Серемонда часто задышала. Она села в постели, глаза ее, агатовые глаза, были совсем черными. Одеяло упало, открывая безо всякого стеснения сияющую грудь с темными, чуть сморщенными от холода цветками сосков. Глаза Гийома, обретшего наконец свой второй башмак и поднимающегося с пола, скользнули по ее грудям, меж которыми поблескивал, попав в струю желтого света, нательный маленький крест. Это был не похотливый взгляд… нет, скорее отчаянный.
— Донна… Я… кажется, я должен. Простите.
— Может, тебе и все равно, если тебя убьют… Но ты его не знаешь.
— Знаю.
— Нет.
— Знаю!
— Нет!.. Он убьет и меня!.. Или сделает еще похуже что-нибудь!.. Ты его не знаешь!.. Он… он не любит меня, совсем, никак, но считает своей, как… как этот замок или своего коня!.. Если он поймет, что кто-то посягнул на его имущество, он… никого не пощадит. Даже если у него забрали что-то… совсем ненужное.

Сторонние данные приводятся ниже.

(** ** What a handler's answer becomes *)

(** The reply to [data] when the allocation goes as [alloc] says and the handler
    answers with [g]. *)
Definition unary_reply (g : ReqType → Status * option ResType) (alloc : bool) (data : bytes)
    : Status * bytes :=
  if negb alloc then (arena_failed, [])
  else match ParseRequest data with
  | None => (request_decode_failed, [])
  | Some req =>
      let '(st, res) := g req in
      match (if ok st then res else None) with
      | None => (st, [])
      | Some r =>
          match EncodeResponse r with
          | None => (response_encode_failed, [])
          | Some buf => (st, buf)
          end
      end
  end.

(** A handler that answers with [g] before it returns; the core is quiet. *)
Definition answers (g : ReqType → Status * option ResType) (o : Out) (w : World) : list Op :=
  match o with
  | Handler sid req p => let '(st, res) := g req in [OpDone p st res]
  | Done _ _ _ => []
  end.

(** The handler ran, if it was reached. *)
Definition handler_ran (sid : Z) (p : nat) (alloc : bool) (data : bytes) : list Out :=
  if negb alloc then [] else match ParseRequest data with
  | None => []
  | Some req => [Handler sid req p]
  end.

(** C24: A typed unary handler that answers before it returns is answered for
    exactly once, on every branch.  Out of memory, a request that does not
    parse, a handler's error, a missing response, a response that does not
    encode: each gives the one reply that [unary_reply] states, after the
    handler ran, if it was reached; and no arena is left behind or freed twice. *)
Theorem unary_reply_on_every_branch oom g depth sid data w :
  arenas_wf (arenas w) →
  let p := news (arenas w) in
  let w' := raw_handler oom (reenter_to (do_op oom) (answers g) (S depth)) sid data w in
  let '(st, payload) := unary_reply g (negb (oom p)) data in
  trace w' = trace w ++ handler_ran sid p (negb (oom p)) data ++ [Done sid st payload] ∧
  live (arenas w') = live (arenas w) ∧ fault (arenas w') = fault (arenas w).
Proof.
  intros Hwf p w'. subst w' p. unfold raw_handler, unary_reply, handler_ran. rewrite new_eq.
  destruct (oom (news (arenas w))); [done|]. cbn match.
  assert (Huse : use_arena (news (arenas w)) (allocated (arenas w)) = allocated (arenas w)).
  { apply use_live. simpl. set_solver. }
  pose proof (free_allocated _ Hwf) as Hfree.
  set (a := allocated (arenas w)) in *. clearbody a.
  destruct (ParseRequest data) as [req|].
  - destruct (g req) as [st res] eqn:Hg. unfold call_out, answers. simpl. rewrite Hg. simpl.
    rewrite lookup_insert_eq. unfold typed_done. simpl.
    destruct (if ok st then res else None) as [r|]; [destruct (EncodeResponse r)|];
      unfold call_out; simpl; destruct depth; simpl; rewrite ?Huse; rewrite Hfree;
      rewrite <-(assoc_L (++)); split_and!; done.
  - unfold call_out. simpl. by rewrite Hfree.
Qed.
End Unary.

(** ** Witnesses *)
Section Demo.
#[local] Existing Instance demo_traits.

(** Two requests; the first is answered twice at most, the second never. *)
Definition demo_ops (again : bool) : list Op :=
  [OpRequest 1 [chr 10; chr 1]; OpRequest 3 [chr 10; chr 2]; OpDone 0 Ok (Some [chr 7 : ascii])] ++
  (if again then [OpDone 0 Ok (None : option (list ascii))] else []).

Lemma unary_arenas_accounted_witness :
  let w := run (λ _, false) (λ _ _, []) 1 (demo_ops false) new_world in
  live (arenas w) = {[1%nat]} ∧ length (trace w) = 3%nat ∧ fault (arenas w) = false.
Proof.
  intros w. destruct (unary_arenas_accounted (λ _, false) (λ _ _, []) 1 (demo_ops false)) as [H1 H2].
  - vm_compute. repeat constructor. set_solver.
  - fold w in H1, H2. split; [|by vm_compute]. rewrite H2. by vm_compute.
Defined.

Lemma second_done_faults_witness :
  let w := run (λ _, false) (λ _ _, []) 1 (demo_ops false) new_world in
  fault (arenas w) = false ∧
  fault (arenas (run (λ _, false) (λ _ _, []) 1 (demo_ops true) new_world)) = true.
Proof.
  intros w. split; [by vm_compute|].
  apply (second_done_faults (λ _, false) (λ _ _, []) 1 (demo_ops false) 0 1 Ok None).
  - vm_compute. repeat constructor. set_solver.
  - vm_compute. constructor.
  - by vm_compute.
Defined.

(** The response is empty, and does not encode. *)
Definition demo_answer (m : bytes) : Status * option bytes := (Ok, Some []).

Lemma unary_reply_on_every_branch_witness :
  trace (raw_handler (λ _, false)
      (reenter_to (do_op (λ _, false)) (answers (M := demo_traits) demo_answer) 1) 1 [chr 10; chr 5] new_world) =
  [Handler 1 [chr 5] 0; Done 1 response_encode_failed []].
Proof.
  destruct (unary_reply_on_every_branch (M := demo_traits) (λ _, false) demo_answer 0 1 [chr 10; chr 5] new_world)
    as [H _]; [by apply no_arenas_accounted|exact H].
Defined.
End Demo.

Гийом молчал. Щеки его горели. Он стоял с остроносым башмаком в руке, и руки его свисали, как плети. Впервые в жизни он попал в положение, в котором что ни сделаешь — все к худшему. Впервые в жизни он не видел эту четкую границу, отделяющую человека — от дерьма.
— Может… все-таки не убьет?..
Ничего глупее спросить было нельзя. Серемонда устало откинулась на подушку, опустила веки. Сказала тихо, как-то безнадежно и беззащитно:
— Ну, ступайте… Мой рыцарь. Делайте, как сочтете нужным.
Гийом швырнул дурацкий красный башмак о стену. По дороге до постели содрал и бросил о дверь второй. Рубашку стащил через голову, уже плюхаясь на колени возле кровати, и ткнулся лохматой светлой головой в бок своей возлюбленной, на мгновение возвращаясь в детство, в те ночи, когда он приходил к матушке, уже больной, уже обреченной, ища у нее утешения — и с острой, отчетливой болью понимая, что ее саму надобно утешать…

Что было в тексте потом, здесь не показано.